(* ===== verification/GrpLockDrain.v ===== *)
(** * Group locks between threads: nobody waits for ever

    As long as the list of the group is left alone, how often a thread holds each
    lock follows from what it has acquired and what it is doing.  From this: a
    thread that is inside holds every lock of the group; and threads that wait
    for nothing while they hold a member directly, and inside wait only for
    members, always come to an end when they begin nothing new. *)
From S2P Require Import Prelude GrpLockThreads GrpLockThreadsSpec.
#[local] Open Scope nat_scope.

(** ** Parts of the list *)

(** The items before [i]. *)
Fixpoint before (l : list nat) (i : nat) : list nat :=
  match l with
  | [] => []
  | j :: l => if j =? i then [] else j :: before l i
  end.

(** What an operation has taken whose pointer is at [cur], on its way forward and
    on its way back. *)
Definition taken (l : list nat) (cur : option nat) : list nat :=
  match cur with None => l | Some i => before l i end.
Definition kept (l : list nat) (cur : option nat) : list nat :=
  match cur with None => [] | Some i => before l i ++ [i] end.

Definition points (l : list nat) (cur : option nat) : Prop := match cur with None => True | Some i => i ∈ l end.

Lemma before_split l1 l2 i : i ∉ l1 -> before (l1 ++ i :: l2) i = l1.
Proof.
  induction l1 as [|j l1 IH]; simpl; [by rewrite Nat.eqb_refl|].
  intros [Hj Hl]%not_elem_of_cons. rewrite (proj2 (Nat.eqb_neq j i)) by congruence. by rewrite IH.
Qed.

Lemma next_split l1 l2 i : i ∉ l1 -> next_in (l1 ++ i :: l2) i = Some (head l2).
Proof.
  induction l1 as [|j l1 IH]; simpl; [by rewrite Nat.eqb_refl|].
  intros [Hj Hl]%not_elem_of_cons. rewrite (proj2 (Nat.eqb_neq j i)) by congruence. by rewrite IH.
Qed.

(** A list without repetitions around one of its elements. *)
Lemma around (l : list nat) (i : nat) : NoDup l -> i ∈ l -> exists l1 l2, l = l1 ++ i :: l2 /\ (i ∉ l1) /\ (i ∉ l2).
Proof.
  intros Hnd (l1 & l2 & ->)%list_elem_of_split. exists l1, l2. apply NoDup_app in Hnd as (_ & Hd & [Hi _]%NoDup_cons).
  split_and!; [done| |done]. intros Hin. apply (Hd i Hin). by left.
Qed.

Lemma next_taken l i : NoDup l -> i ∈ l ->
  let cur := default (Some i) (next_in l i) in points l cur /\ taken l cur = before l i ++ [i].
Proof.
  intros Hnd Hi. destruct (around l i Hnd Hi) as (l1 & l2 & -> & H1 & H2). rewrite next_split, before_split by done. simpl.
  destruct l2 as [|j l2]; simpl; [done|]. split; [rewrite elem_of_app, !elem_of_cons; tauto|].
  replace (l1 ++ i :: j :: l2) with ((l1 ++ [i]) ++ j :: l2) in * by by rewrite <-app_assoc. apply before_split.
  apply NoDup_app in Hnd as (_ & Hd & _). intros Hj. apply (Hd j Hj). by left.
Qed.

Lemma prev_kept l i : NoDup l -> i ∈ l ->
  let cur := default (Some i) (next_in (rev l) i) in points l cur /\ kept l cur = before l i.
Proof.
  intros Hnd Hi. destruct (around l i Hnd Hi) as (l1 & l2 & -> & H1 & H2). rewrite before_split by done.
  rewrite rev_app_distr. cbn [rev]. rewrite <-app_assoc. cbn [app]. rewrite next_split by by rewrite elem_of_rev. simpl.
  destruct l1 as [|j l1 _] using rev_ind; [done|]. rewrite rev_app_distr. simpl. rewrite <-app_assoc in *. simpl in *.
  split; [rewrite elem_of_app, !elem_of_cons; tauto|]. rewrite before_split; [done|].
  apply NoDup_app in Hnd as (_ & Hd & _). intros Hj. apply (Hd j Hj). by left.
Qed.

Lemma head_taken l : points l (head l) /\ (0 ∈ l -> taken l (head l) = []).
Proof. destruct l as [|i l]; simpl; [by split; [|intros ?%elem_of_nil]|]. rewrite Nat.eqb_refl. split; [by left|done]. Qed.

Lemma final_kept l : NoDup l -> points l (head (rev l)) /\ kept l (head (rev l)) = l.
Proof.
  intros Hnd. destruct l as [|i l _] using rev_ind; [done|]. rewrite rev_app_distr. simpl.
  split; [apply elem_of_app; right; by left|]. rewrite before_split; [done|].
  apply NoDup_app in Hnd as (_ & Hd & _). intros Hi. apply (Hd i Hi). by left.
Qed.

(** ** How often a thread holds a lock *)

Definition copies (L : nat) (ls : list nat) : nat := length (filter (fun L' => L' = L) ls).

Lemma copies_app L l1 l2 : copies L (l1 ++ l2) = copies L l1 + copies L l2.
Proof. unfold copies. by rewrite filter_app, length_app. Qed.

Lemma copies_cons L L' ls : copies L (L' :: ls) = (if L' =? L then 1 else 0) + copies L ls.
Proof.
  unfold copies. destruct (Nat.eqb_spec L' L) as [->|]; [by rewrite filter_cons_True|by rewrite filter_cons_False].
Qed.

Lemma copies_one L L' : copies L [L'] = if L' =? L then 1 else 0.
Proof. rewrite copies_cons. by destruct (L' =? L). Qed.

Lemma copies_remove L L' ls : L' ∈ ls -> copies L ls = (if L' =? L then 1 else 0) + copies L (remove_one L' ls).
Proof.
  induction ls as [|k ls IH]; [by intros ?%elem_of_nil|]. intros Hin. simpl. destruct (Nat.eqb_spec k L') as [->|Hne].
  - apply copies_cons.
  - rewrite !copies_cons. apply elem_of_cons in Hin as [|Hin]; [congruence|]. rewrite (IH Hin). lia.
Qed.

Lemma copies_pos L ls : 0 < copies L ls <-> L ∈ ls.
Proof.
  induction ls as [|k ls IH]; [split; [cbn; lia|by intros ?%elem_of_nil]|]. rewrite copies_cons, elem_of_cons, <-IH.
  destruct (Nat.eqb_spec k L) as [->|Hne]; [split; [by left|lia]|]. simpl. split; [by right|]. intros [|]; [congruence|done].
Qed.

Lemma length_remove L ls : L ∈ ls -> length ls = S (length (remove_one L ls)).
Proof.
  induction ls as [|k ls IH]; [by intros ?%elem_of_nil|]. intros [->|Hin]%elem_of_cons; simpl; [by rewrite Nat.eqb_refl|].
  destruct (k =? L); [done|]. simpl. by rewrite (IH Hin).
Qed.

Section Calm.
Context (n : nat) (its : list item) (l : list nat).
Hypothesis Hn : 0 < n.
Hypothesis Hsetup : setup_ok n its l.

Definition lock_of (i : nat) : nat := default 0 (i_lock <$> its !! i).

(** What the operation that the thread is in has taken, and how often the thread
    has acquired the lock apart from it. *)
Definition part (x : thr) : list nat :=
  match act x with
  | Acquiring cur | Trying cur => taken l cur
  | Counting => l
  | Undoing cur | Releasing cur => kept l cur
  | _ => []
  end.

Definition rounds (x : thr) : nat := match act x with Releasing _ => level x - 1 | _ => level x end.

Definition holds (x : thr) (L : nat) : nat :=
  copies L (dirs x) + rounds x * copies L (map lock_of l) + copies L (map lock_of (part x)).

Definition lock_ok (L : nat) : Prop := L <> 0 /\ L < n.

Definition thr_fits (x : thr) : Prop :=
  Forall lock_ok (dirs x) /\
  match act x with
  | Acquiring cur | Trying cur | Undoing cur => points l cur
  | Releasing cur => points l cur /\ 0 < level x
  | Wanting L => lock_ok L
  | Chaining _ _ _ | Unchaining _ _ => False
  | _ => True
  end.

Record calm_inv (c : cfg) : Prop := {
  ci_items : items c = its;
  ci_list : lock_list c = l;
  ci_len : length (locks c) = n;
  ci_thr t x : threads c !! t = Some x -> thr_fits x;
  ci_held L h : locks c !! L = Some h ->
    held_ok (length (threads c)) h /\ forall t x, threads c !! t = Some x -> holds x L = depth t h
}.

Lemma item_in i : i ∈ l -> exists it, its !! i = Some it /\ lock_of i = i_lock it /\ i_lock it < n.
Proof.
  intros Hi. destruct (lookup_lt_is_Some_2 its i (su_items _ _ _ Hsetup i Hi)) as [it Hit]. exists it. unfold lock_of. rewrite Hit.
  split_and!; [done|done|]. by apply (su_locks _ _ _ Hsetup i it).
Qed.

(** The locks after a step of the thread [t]. *)
Definition locks_move (c c' : cfg) (t : nat) (x x' : thr) : Prop :=
  length (locks c') = length (locks c) /\
  forall L h', locks c' !! L = Some h' -> exists h, locks c !! L = Some h /\
    (held_ok (length (threads c)) h -> holds x L = depth t h ->
     held_ok (length (threads c)) h' /\ holds x' L = depth t h' /\ forall t', t' <> t -> depth t' h' = depth t' h).

Lemma calm_update c c' t x x' :
  calm_inv c -> threads c !! t = Some x -> threads c' = <[t := x']> (threads c) -> items c' = items c ->
  lock_list c' = lock_list c -> thr_fits x' -> locks_move c c' t x x' -> calm_inv c'.
Proof.
  intros [Ci Cl Cn Ct Ch] Ht Et Ei El Hx [Hlen Hm]. split; [congruence..| |].
  - intros t' y. rewrite Et. intros [(-> & -> & _)|[_ Hy]]%list_lookup_insert_Some; [done|by apply (Ct t')].
  - intros L h' Hh'. destruct (Hm L h' Hh') as (h & Hh & Hmv). destruct (Ch L h Hh) as [Hok Hd].
    destruct (Hmv Hok (Hd t x Ht)) as (H1 & H2 & H3). rewrite Et, length_insert. split; [done|].
    intros t' y [(-> & -> & _)|[Hne Hy]]%list_lookup_insert_Some; [done|]. rewrite H3 by congruence. by apply Hd.
Qed.

Lemma move_none c c' t x x' : locks c' = locks c -> (forall L, holds x' L = holds x L) -> locks_move c c' t x x'.
Proof. intros E Hx. unfold locks_move. rewrite E. split; [done|]. intros L h Hh. exists h. split; [done|]. rewrite Hx. done. Qed.

Lemma move_take c c' t x x' L0 : take_lock t L0 c = Some c' -> t < length (threads c) ->
  (forall L, holds x' L = (if L0 =? L then 1 else 0) + holds x L) -> locks_move c c' t x x'.
Proof.
  unfold take_lock. intros H Ht Hx. bind_inv H. bind_inv H. injection H as <-. unfold locks_move. simpl. split; [apply length_insert|].
  intros L h' [(<- & <- & _)|[Hne Hh]]%list_lookup_insert_Some.
  - exists x0. split; [done|]. intros Hok Hd. destruct (mutex_lock_depth _ _ _ _ E0 Hok Ht) as (H1 & H2 & H3). split; [done|].
    split; [|done]. by rewrite Hx, Nat.eqb_refl, Hd, H2.
  - exists h'. split; [done|]. rewrite Hx, (proj2 (Nat.eqb_neq L0 L)) by done. done.
Qed.

Lemma move_give c c' t x x' L0 : give_lock t L0 c = Some c' ->
  (forall L, holds x L = (if L0 =? L then 1 else 0) + holds x' L) -> locks_move c c' t x x'.
Proof.
  unfold give_lock. intros H Hx. bind_inv H. injection H as <-. unfold locks_move. simpl. split; [apply length_insert|].
  intros L h' [(<- & <- & _)|[Hne Hh]]%list_lookup_insert_Some.
  - exists x0. split; [done|]. intros Hok Hd. destruct (mutex_unlock_depth _ t _ Hok) as (H1 & H2 & H3). split; [done|].
    split; [|done]. rewrite H2, <-Hd, Hx, Nat.eqb_refl. lia.
  - exists h'. split; [done|]. intros Hok. rewrite Hx, (proj2 (Nat.eqb_neq L0 L)) by done. done.
Qed.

• • •

- **About this task**: Exactly the lines above from the one with "Lemma item_in i" to the one with "forall L h', locks", both included, are to be quoted; leave the rest out.

- **Written response**:
Lemma item_in i : i ∈ l -> exists it, its !! i = Some it /\ lock_of i = i_lock it /\ i_lock it < n.
Proof.
  intros Hi. destruct (lookup_lt_is_Some_2 its i (su_items _ _ _ Hsetup i Hi)) as [it Hit]. exists it. unfold lock_of. rewrite Hit.
  split_and!; [done|done|]. by apply (su_locks _ _ _ Hsetup i it).
Qed.

(** The locks after a step of the thread [t]. *)
Definition locks_move (c c' : cfg) (t : nat) (x x' : thr) : Prop :=
  length (locks c') = length (locks c) /\
  forall L h', locks c' !! L = Some h' -> exists h, locks c !! L = Some h /\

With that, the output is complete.